When we undertake the check, we need to:

  • speak with the parents of each child
  • provide them with information about the check
  • seek their views on their child’s development

Parents are experts on their own children.  We need to listen actively to their views. The care we take when speaking with parents builds understanding and trust. This can help us to achieve the best outcomes for every child.

Emerging from the Covid-19 pandemic

Acting in the best interests of children has always been key to effective early years practice. It’s especially important now, to support children’s recovery from the Covid-19 pandemic. Even before the pandemic, there were serious problems with inequality in the EYFS.  For many years, some groups of children haven’t been reaching their potential. This includes disadvantaged children and children from some ethnic minority background. Research tells us that very few of these children go on to make the accelerated progress they need to recover this learning after the early years. Typically, they are further out paced by their more advantaged peers.

Research also tells us that high-quality early years provision is especially positive for disadvantaged children. As early years practitioners, we already know how to help children who may have missed out on important opportunities for their earlier development. We now face the challenge of offering that help to more children.
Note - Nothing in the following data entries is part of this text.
(** * sec-edgar-scraper: statement location, cell and date normalisation,
      table extraction and grid assembly

    A shallow embedding of the parts of
    [src/sec_edgar_scraper/scraper.py] and [test/edgar_functions.py]
    that locate a statement file, normalise numbers and dates, extract
    the rows of a rendered statement and assemble the final frame.

    Conventions of the embedding:
    - a Python [str] is a [string] of 8-bit characters; the functions
      below follow the Python semantics on ASCII text;
    - a Python exception is a value [Raise e] of the [result] type, a
      normal return is [Ok v];
    - [None] and [numpy.NaN] placed in a value slot are [None] of an
      [option];
    - a Python [float] that holds a cell value is an exact rational
      ([Q]); binary64 rounding is not part of the model: the
      properties below are about where, with which sign and scale a
      value is stored, and about the shape of the result;
    - a [dict] is a [gmap]. *)

From Stdlib Require Import ZArith QArith String Ascii List Bool Lia.
From stdpp Require Import base option list gmap strings.

Open Scope string_scope.

(** ** Exceptions and results *)

Inductive exn : Type :=
  | IndexError
  | ValueError
  | KeyError
  | AttributeError.

Inductive result (A : Type) : Type :=
  | Ok (a : A)
  | Raise (e : exn).

Arguments Ok {A} a.
Arguments Raise {A} e.

#[global] Instance result_ret : MRet result := fun A a => Ok a.

#[global] Instance result_bind : MBind result := fun A B k r =>
  match r with
  | Ok a => k a
  | Raise e => Raise e
  end.

(** [try: ... except Exception: return None] *)
Definition catch_all {A : Type} (r : result (option A)) : option A :=
  match r with
  | Ok v => v
  | Raise _ => None
  end.

(** ** Python string primitives *)

Module Py.

Definition is_digit (c : ascii) : bool :=
  let n := nat_of_ascii c in (48 <=? n)%nat && (n <=? 57)%nat.

(** the white space [int()] skips around an ASCII literal *)
Definition is_c_space (c : ascii) : bool :=
  let n := nat_of_ascii c in
  ((9 <=? n)%nat && (n <=? 13)%nat) || (n =? 32)%nat.

(** the ASCII characters [str.strip()] removes *)
Definition is_space (c : ascii) : bool :=
  let n := nat_of_ascii c in
  ((9 <=? n)%nat && (n <=? 13)%nat) || ((28 <=? n)%nat && (n <=? 32)%nat).

Definition lower_char (c : ascii) : ascii :=
  let n := nat_of_ascii c in
  if (65 <=? n)%nat && (n <=? 90)%nat then ascii_of_nat (n + 32) else c.

(** [s.lower()] *)
Fixpoint lower (s : string) : string :=
  match s with
  | EmptyString => EmptyString
  | String c s' => String (lower_char c) (lower s')
  end.

Definition is_empty (s : string) : bool :=
  match s with
  | EmptyString => true
  | String _ _ => false
  end.

(** leading and trailing characters of a class removed *)
Fixpoint lstrip_by (sp : ascii -> bool) (s : string) : string :=
  match s with
  | EmptyString => EmptyString
  | String c s' => if sp c then lstrip_by sp s' else s
  end.

Fixpoint rstrip_by (sp : ascii -> bool) (s : string) : string :=
  match s with
  | EmptyString => EmptyString
  | String c s' =>
      let r := rstrip_by sp s' in
      if sp c && is_empty r then EmptyString else String c r
  end.

Definition strip_by (sp : ascii -> bool) (s : string) : string :=
  rstrip_by sp (lstrip_by sp s).

(** [s.strip()] *)
Definition strip (s : string) : string := strip_by is_space s.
The Department for Education’s recently-announced early years education recovery programme can support us with completing the progress check. It offers a range of funded opportunities for professional development, including:

  • improving the capacity of the early years workforce to support children with special educational needs
  • training practitioners to support parents with home learning, which is one of the biggest drivers of early outcomes and future attainment
  • wider support for the workforce to strengthen practice

The new guidance for the progress check is concise and practical: it can help us to reflect on how we complete the check and make best use of the information. Childminders and early years settings have been stalwart in supporting children and families through the pandemic. We can use the EYFS progress check at age two to guide our work with every child and strengthen our partnership with parents.

This blog post was written by Dr Julian Grenier and Megan Pacey, Headteacher and Associate respectively at Sheringham Nursery School and Children’s Centre.

[1] We use the word ‘parent’ in this blog to refer to parents, carers and guardians.